**What needs to be done:**
Please give back only the lines below from the one containing "the 64-bit ids" to the one containing "base32 and the", each repeated word for word, both ends included.

**Provided records:**
Content starts
(* ===== verification/Prelude.v ===== *)
(** * Pickle: a verification development (root file)

    Pickle is a voice-and-text chat: a server ([crates/pickle-server]) that keeps channels,
    roles and members and relays their voice, a client library ([crates/pickle-client]), and a
    desktop application ([apps/desktop/src-tauri]) on top of it.  They share a wire protocol
    ([crates/pickle-proto]), cryptographic identities ([crates/pickle-identity]) and an audio
    pipeline ([crates/pickle-audio]).  This library translates the Rust of those crates into
    executable Rocq definitions and proves what makes them correct.

    ** How to read it

    Every definition carries the name of the function, method or type it translates, and each
    file's first comment names its source.  A 64-bit or narrower integer is a [Z], wrapped or
    clipped where the source's arithmetic wraps or saturates; a [String] is the list of its
    scalar values ([RustStr.v]); a [HashMap] or [BTreeMap] is a [gmap], and where the source
    iterates over a hash map the order is the parameter [HashOrder], while a [BTreeMap] iterates
    by key ([btree_values]); a [Vec] is a list with the source's own indexing and panics.

    Code that waits is a [prog] ([Prog.v]): a tree of atomic steps over a shared state.  One
    step is what the source does between two awaits under one lock: the server's state lock is
    taken inside each method of [Shared] and never held across an await, so a method of
    [state.rs] is a function of the state and one step of a handler, and each database call is
    a step of its own.  [run] executes a program alone, [pstep] interleaves a pool of them;
    [safe] is the rule that proves an invariant of every interleaving from one program at a
    time, [keeps] the same for programs that are under way already, [knows] the rely-guarantee rule
    for a program that remembers something others must not undo, [answers] the rule that no program
    is ever caught, and [owning] that rule for programs that rely on a thing of their own.
    [schedule] plays a schedule out, for the witnesses.  The same type carries file code, over a disk that can fail any operation and lose
    power between any two ([Disk.v]), the client's connection attempt, over its trust store, and
    every command and thread of the desktop application ([App.v]): there each [Mutex] is taken for
    one statement at a time, so a statement is a step, and an [Arc] is a place in a store of the
    state, so that two holders see one object.

    ** The parts

    - Foundations: [Prelude] (machine integers, little-endian bytes, lists, sorting),
      [RustStr] (strings), [Prog] (programs of steps), [Disk] (files and crashes), [Documents]
      (a document format for witnesses).
    - The wire: [Voice] ([voice.rs], both datagram layouts), [Proto] ([lib.rs], the control
      messages), [Frame] ([codec.rs], length-prefixed frames), [Perms] ([perms.rs], masks,
      overwrites, resolution, hierarchy).
    - Identities: [Identity] ([pickle-identity/lib.rs]), [Pow] ([pow.rs]), [Keystore],
      [Sealed], [Vault] with [VaultSafety] and [Migration] (the files of the same names).
    - The server: [State] ([state.rs], every method of [Shared]), [StoreApi] (what handlers ask
      of a database, a class), [SqlStore] ([store.rs] and its migrations, the instance),
      [Moderation], [Admin], [Session] (the handlers) with [Limiter] (the token bucket of
      [session.rs]); [Config] ([config.rs]), [Tls] (both [tls.rs]) and [Boot] ([lib.rs] and
      [main.rs]: the commands of the process, the start, the accept loop and its end).
    - What holds of the server: [RoleTable], [Delivery], [Invariant] (the invariant and one
      preservation lemma per method), [Interleaving] (every schedule of every handler keeps it),
      [Relay], [Membership], [Channels], [Visibility], [Authority], [Durability], [Chat],
      [Bans]; and [Mirrored], [Writes], [Restart] (memory equals tables, across a
      restart).
    - The client: [Trust] ([trust.rs]), [Client] ([pickle-client/lib.rs]), [Login] (the attempt,
      and both ends together), [EndToEnd] (a frame from one end to the other).
    - Audio: [Floats] (IEEE numbers; [Rounding] says how far a result is from the exact one),
      [Jitter], [Vad], [VoiceCodec] ([codec.rs]), [Mixer],
      [Resample], [Devices] and [Engine] (the files of the same names); what holds of them is in
      [Talking] (the microphone and the sound card), [Speakers] (the mixer) and
      [VoicePath] (both).
    - The application's rules: [Mirror] ([perms.rs]), [Bookmarks], [Settings]; [Hearing],
      [Following], [Mirrors] and [Agreement] set its mirror against the server.
    - The application itself: [App] ([state.rs]), [Bridge] ([bridge.rs]), [Commands]
      ([commands.rs]), [Dto] ([dto.rs]), [Shortcuts] ([shortcuts.rs]) and [MouseGrab]
      ([mouse_grab.rs]). One record [App] holds [AppState] with everything its [Arc]s lead to;
      [Desk] adds the registry of shortcuts. What holds of it: [Tables] (ids, under every
      interleaving), [Answers] (no thread panics or is caught), [Routing] (voice, audio and keys,
      one command at a time), [Controls] (what commands do), [Window] (what the
      window is told), [Keys] (what is bound).
    - The fuzz targets: [Fuzz] ([fuzz/src/lib.rs]).
    - Concrete instances, for the witnesses: [Samples], [AgreementSamples], [AppSamples] and the
      [Sample_*] modules inside the files.

    ** What the theorems show

    - The server's memory is always well formed, under every interleaving of every session's
      commands and of log-ins ([Interleaving]); a command without the permission or against a
      senior member is only refused, and nobody mints permissions ([Authority]); a ban holds,
      whatever runs in between, until it is lifted, replaced or lapses, but for a login that was
      looked up before it ([Bans]); members are shown exactly the channels they may see ([Visibility], a refinement
      of a client that folds events) and messages and voice reach exactly those entitled
      ([Relay], [Chat]).
    - Memory and database: no change appears in memory that the database refused
      ([Durability]), and a server stopped after any command and started again has the memory
      it had ([Restart], a refinement of memory by tables).
    - The process: the identity an operator is shown is the one every later start serves under
      that finds the key's file as it was, from its first connection to its shutdown the state is well formed, and the shutdown tells
      every session ([Boot]); the certificate is kept by every start that can read it and its
      key stays private ([Tls]); a
      control stream is held to its rate and heard within it, rounding included ([Limiter]).
    - Files: saving, changing the passphrase and migrating lose no key, whatever operation
      fails and whenever power goes ([VaultSafety], [Migration], [Keystore]); the bookmarks and
      the settings are replaced as a whole or not at all.
    - Both ends: an honest client and an honest server always complete a login, nothing is
      signed or disclosed to a server that did not prove its identity, and no attempt changes a
      pin ([Login]); control messages and voice frames arrive as they were sent ([EndToEnd]).
      Whatever is commanded by whom, what the application shows of permissions is what the
      server enforces, and what its menus offer is what the server allows ([Agreement]).
    - Voice: every sample is framed once and what is sent is numbered bursts (less the frames the
      codec refuses), a muted
      microphone ends its burst and is silent, and capture and playback keep up with a sound card
      of any rate ([Talking], on what [Resample] shows of the converter's buffer under the
      rounding of its position); speakers are mixed independently of
      each other, the sound card always gets a whole frame in range and a silent speaker is
      forgotten ([Speakers]); a burst of which no frame was refused is heard as it was spoken
      ([VoicePath]).
    - The application: under every interleaving each session keeps a client, a mirror and a pump
      of its own ([Tables]) and every command the interface can invoke answers ([Answers], on a vault
      that lists no key twice); run one at a time, commands
      leave voice on a listed connection, the audio running while there is one, and every key in
      use in the vault ([Routing]; overlapping ones do not, see below); the window's copy of
      roles and permissions is the mirror's ([Window]); mute and deafen reach every server and
      survive a change of devices, and what is accepted after a warning is what the
      warning showed (both [Controls]); rebinding is a full replacement and its report is kept,
      also where a key is not let go ([Keys]); a process that reads mice cannot read keystrokes, and no device's name becomes a
      rule of udev ([MouseGrab]).
    - The parsers: no bytes fail the assertions of the fuzz targets ([Fuzz]); a signature reads
      back from either form it is written in ([Frame]).
    - Components against their own contracts: permission resolution against a per-bit
      definition ([Perms]), the jitter buffer against a playout list and its wrap-around bounds
      ([Jitter]), mining terminates ([Pow]), the tree walk terminates exactly on trees
      ([Channels]), permission names round trip ([Mirror]), a gate at a steady level does not
      chatter ([Vad]), the rate that is listed is the rate that is opened ([Devices]).

    Where the code does not do what it says, a lemma next to the model shows the case:
    [Authority.concurrent_edits_lose_a_grant], [Channels.reused_channel_id_closes_a_loop],
    [Jitter.underrun_forgets_the_slot], [Membership.sanitize_leaves_trailing_space],
    [SqlStore.huge_cursor_hides_history], [Config.a_knot_of_parents_is_accepted],
    [Tls.First_start.a_torn_key_is_kept], [Tls.First_start.a_read_that_fails_once_replaces_the_certificate],
    [Bans.Sample_ban.a_login_slips_past_the_ban], [VoicePath.Sample_voice_path.Refused_start.a_refused_start_silences_the_burst], [Speakers.a_gap_is_concealed_slot_by_slot], [Devices.Sample_devices.devices_that_share_a_name],
    and at the end of [AppSamples] what overlapping commands of the application lose
    ([a_key_is_deleted_under_a_login], [voice_is_left_on_a_dead_connection],
    [audio_stops_under_a_new_connection], [a_packet_outlives_the_move_of_voice]) and where its
    controls and reports mislead ([a_new_server_is_not_told_of_the_mute],
    [unmuting_while_deafened_divides_them], [a_failed_change_of_devices_is_never_made],
    [rebinding_leaves_the_microphone_keyed], [a_button_is_reported_that_nobody_reads]).

    ** Fuel and bounds

    The structures the code recurses on are finite, so most definitions are structural.
    [Pow.mine_loop] runs the unbounded search on fuel: [mine_terminates] gives the fuel that
    suffices once a witness exists.  [State.parent_walk] runs on as much fuel as there are
    channels plus one: a walk that uses it up has met a channel twice, and the program then
    takes the step [Hang], as the source's loop would spin.  [Session.control_loop] recurses on
    the list of frames that arrive, and the application's pumps on the frames and events they are
    given.  [Engine.drain], which empties the converter, runs on fuel, and
    [capture_keeps_up_at_any_rate] gives an amount that is enough for the life of a stream.  The length prefix of a frame, the 32-bit sequence numbers,
    the 64-bit ids and the signed columns of the database keep their widths; [Jitter] bounds
    how far its extended numbers drift, which keeps the source's [i64] exact.

    ** Parameters

    Code that is not part of the repository is a parameter, with the laws the code relies on in
    a class or as named hypotheses, each instantiated for the witnesses: SHA-256, Ed25519,
    base32 and the Unicode case tables ([Crypto], [CryptoLaws]), Argon2id and the cipher
    ([Sealed]), JSON, TOML, base64 and the address parser, postcard ([Postcard]), the order of
    hash maps and of unordered SQL scans, which statements of the database fail, the clock, the
    environment, and the network ([Wire]: how each step of an attempt comes out).

    ** What is not modelled

    QUIC and TLS themselves: making a certificate, judging one and opening an endpoint are
    parameters of the server's start, and the signal that ends it is a step that may be taken at
    any moment.  The theorems on the handlers hold for every answer a limiter may give, of which
    [Limiter]'s are some.  Waiting for a lock is not modelled: a locked section is one step.  Opening sound streams and the
    audio thread belong to the sound library; their callbacks are calls of the model.  Of the
    path through the converter it is proved that it never panics, ends and drops nothing, not how
    it sounds.  The rest of
    the desktop application's [lib.rs] sets up the window, the plugins and Tauri's table of
    commands; the names serde gives to fields are left out.  Threads and tasks of the application
    are programs that run once they are spawned: what the operating system schedules is the order
    of steps.  Error texts that a library composes are parameters; log lines are left out. *)

From stdpp Require Export base gmap strings list fin_maps sorting.
From Stdlib Require Export ZArith Lia.
#[global] Open Scope Z_scope.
Content ends
**Output for this exercise:**
    the 64-bit ids and the signed columns of the database keep their widths; [Jitter] bounds
    how far its extended numbers drift, which keeps the source's [i64] exact.

    ** Parameters

    Code that is not part of the repository is a parameter, with the laws the code relies on in
    a class or as named hypotheses, each instantiated for the witnesses: SHA-256, Ed25519,
    base32 and the Unicode case tables ([Crypto], [CryptoLaws]), Argon2id and the cipher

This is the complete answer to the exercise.